McColl and Valiant developed a two-tiered, recursive, generalised BSP implementation of Strassen’s algorithm: Initial data distribution; Recursive generation of sub-computations; Recursion stops at a level where there are sufficient sub-computations to utilise all the processors; Redistribution of data; Calculation of sub-computations; Additions to complete recursive steps.

Dynamic BSP would provide a more elegant framework to implement this recursive algorithm. Master generates the first ‘root’ task, which requests the data server to do some data parallel work without communication. Child tasks are spawned recursively (all within the master). Once the number of spawned tasks is big enough, they are distributed across the workers, who download data from the data server, synchronise, compute block-products and write them back to the data server. Child tasks terminate and suspended parent tasks (at the master) resume by issuing data-parallel computation tasks to the data server.

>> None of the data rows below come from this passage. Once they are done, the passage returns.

(** C7: [median] fails with EmptyInput exactly for the empty argument
    list; otherwise it sorts the arguments by [cmp] and returns the
    middle one when their count is odd and the [avg] of the two middle
    ones, which is half their sum, when it is even. *)
Theorem median_spec (rationals : list Rational) (st : store) :
  Forall well_formed rationals ->
  cache st = [] ->
  let sorted := Rational.sort rationals in
  let count := List.length rationals in
  (Rational.median rationals st = (Err EmptyInput, st) <-> rationals = []) /\
  Permutation rationals sorted /\
  StronglySorted (fun a b => Rational.cmp a b <= 0) sorted /\
  (Nat.odd count = true ->
     exists middle,
       nth_error sorted (count / 2) = Some middle /\
       Rational.median rationals st = (Ok middle, st)) /\
  (rationals <> [] -> Nat.odd count = false ->
     exists lower upper r,
       nth_error sorted (count / 2 - 1) = Some lower /\
       nth_error sorted (count / 2) = Some upper /\
       Rational.median rationals st = Rational.avg [lower; upper] st /\
       Rational.avg [lower; upper] st = (Ok r, st) /\
       Qeq (value r) ((value lower + value upper) / 2)).
Proof.
  intros Hwf Hst sorted count.
  assert (Forall (fun r => 0 < denominator r) rationals) as Hpos.
  { eapply Forall_impl; [|exact Hwf]. apply well_formed_positive. }
  assert (Forall (fun r => 0 < denominator r) sorted) as Hpos'.
  { eapply Permutation_Forall; [apply sort_perm | exact Hpos]. }
  assert (forall i, (i < count)%nat ->
            nth_error sorted i = Some (nth i sorted Rational.ZERO) /\
            0 < denominator (nth i sorted Rational.ZERO)) as Hnth.
  { intros i Hi. split.
    - apply nth_error_nth'. subst sorted. now rewrite sort_length.
    - rewrite Forall_forall in Hpos'. apply Hpos', nth_In.
      subst sorted. now rewrite sort_length. }
  assert (rationals <> [] -> Nat.odd count = false ->
          exists lower upper r,
            nth_error sorted (count / 2 - 1) = Some lower /\
            nth_error sorted (count / 2) = Some upper /\
            Rational.median rationals st = Rational.avg [lower; upper] st /\
            Rational.avg [lower; upper] st = (Ok r, st) /\
            Qeq (value r) ((value lower + value upper) / 2)) as Heven.
  { intros Hne Hodd.
    assert (0 < count)%nat as Hc.
    { subst count. destruct rationals; [contradiction | cbn; lia]. }
    assert (count / 2 < count)%nat as Hhalf by (apply Nat.div_lt; lia).
    destruct (Hnth (count / 2 - 1)%nat) as [El Pl]; [lia|].
    destruct (Hnth (count / 2)%nat) as [Eu Pu]; [lia|].
    destruct (avg_two _ _ st Pl Pu Hst) as (r & Er & _ & Vr).
    eexists _, _, r. split_ands; try eassumption.
    rewrite (median_nonempty _ _ Hne). fold count. now rewrite Hodd. }
  split_ands.
  - split.
    + intros E. destruct rationals as [|x l]; [reflexivity|]. exfalso.
      assert (x :: l <> []) as Hne by discriminate.
      destruct (Nat.odd count) eqn:Hodd.
      * rewrite (median_nonempty _ _ Hne) in E. fold count in E.
        rewrite Hodd in E. discriminate E.
      * destruct (Heven Hne eq_refl) as (lo & up & r & _ & _ & Em & Ea & _).
        rewrite Em, Ea in E. discriminate E.
    + intros ->. reflexivity.
  - apply sort_perm.
  - now apply sort_sorted.
  - intros Hodd.
    assert (rationals <> []) as Hne.
    { intros ->. discriminate Hodd. }
    assert (0 < count)%nat as Hc.
    { subst count. destruct rationals; [contradiction | cbn; lia]. }
    destruct (Hnth (count / 2)%nat) as [Em _]; [apply Nat.div_lt; lia|].
    eexists. split; [exact Em|].
    rewrite (median_nonempty _ _ Hne). fold count. now rewrite Hodd.
  - exact Heven.
Qed.
(** The own property [k] of a parsed object: of two members of one name the
    later one stands. *)
Definition member (k : string) (members : list (string * JSON)) : JsValue :=
  snd <$> findLast (λ m, bool_decide (m.1 = k)) members.

(** The character at [n] as a string of its own (of a text in ASCII, where
    a character is one byte and one code unit). *)
Definition char_at (n : nat) (s : string) : option string :=
  (λ c, String c EmptyString) <$> String.get n s.

(** Reading property [k] of [v]. Of [undefined] and [null] the read throws.
    An object gives its member, an array its item or its [length], a string
    its character or its [length]; whatever else is asked of a value without
    that property is [undefined]. (What a value inherits from its prototype,
    the methods of objects, arrays, strings, numbers and booleans, is no
    JSON value and is left out: none of it is named [offers],
    [availability] or [0].) *)
Definition js_get (v : JsValue) (k : Key) : Completion JsValue :=
  match v with
  | None => Throw (TypeError Undefined (key_string k))
  | Some JNull => Throw (TypeError Null (key_string k))
  | Some (JObject ms) => Return (member (key_string k) ms)
  | Some (JArray xs) =>
      match k with
      | Index n => Return (xs !! n)
      | Name s =>
          if decide (s = "length")
          then Return (Some (JNumber (Z.of_nat (length xs)) 0))
          else Return None
      end
  | Some (JString t) =>
      match k with
      | Index n => Return (JString <$> char_at n t)
      | Name s =>
          if decide (s = "length")
          then Return (Some (JNumber (Z.of_nat (String.length t)) 0))
          else Return None
      end
  | Some (JBool _) | Some (JNumber _ _) => Return None
  end.

(** [v === s] for a string literal [s]. *)
Definition strict_eq_string (v : JsValue) (s : string) : bool :=
  match v with
  | Some (JString t) => bool_decide (t = s)
  | _ => false
  end.

(** * The scraper: documents *)

(** The input of an extractor: [string | Buffer]. *)
Inductive Html :=
| HtmlString (s : string)
| HtmlBuffer (bytes : list Byte.byte).

(** What the toolkit reads of a parsed document: its meta tags, property and
    content, in document order, and the text of the script node that holds
    the product's JSON-LD, when there is one. *)
Record Document := {
  metas : list (string * string);
  productLd : option string
}.

(** The canonical observation an extractor returns. *)
Record Precioish := {
  ean : string;
  precioCentavos : option Z;
  inStock : option bool
}.

Global Instance Precioish_eq_dec : EqDecision Precioish.
Proof. solve_decision. Defined.

(** * The scraper: the toolkit (common.js) *)

(** A decimal amount: [units] over ten to the [decimals]. *)
Record Amount := {
  units : Z;
  decimals : nat
}.

(** The value of a decimal digit. *)
Definition digit_value (c : ascii) : option Z :=
  let n := Z.of_N (N_of_ascii c) in
  if decide (48 ≤ n ≤ 57) then Some (n - 48) else None.

(** The number a run of digits writes, most significant first, after the
    digits already read. *)
Fixpoint digits_value (acc : Z) (s : string) : option Z :=
  match s with
  | EmptyString => Some acc
  | String c s' =>
      match digit_value c with
      | Some d => digits_value (10 * acc + d) s'
      | None => None
      end
  end.

(** The text before the first point and, when there is a point, the text
    after it. *)
Fixpoint split_point (s : string) : string * option string :=
  match s with
  | EmptyString => (EmptyString, None)
  | String c s' =>
      if decide (c = "."%char) then (EmptyString, Some s')
      else let '(whole, frac) := split_point s' in (String c whole, frac)
  end.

Summary We have proposed a modified version of BSP for Grid usage which counteracts problems of resource heterogeneity, availability and reliability. This would seem much harder to achieve for a message-passing paradigm such as MPI. Dynamic BSP also provides a more elegant programming model for recursive algorithms. Now we need a Grid implementation. Note that this would also serve as a vehicle for embarrassingly-parallel problems – which could be implemented with a single ‘huge’ BSP superstep.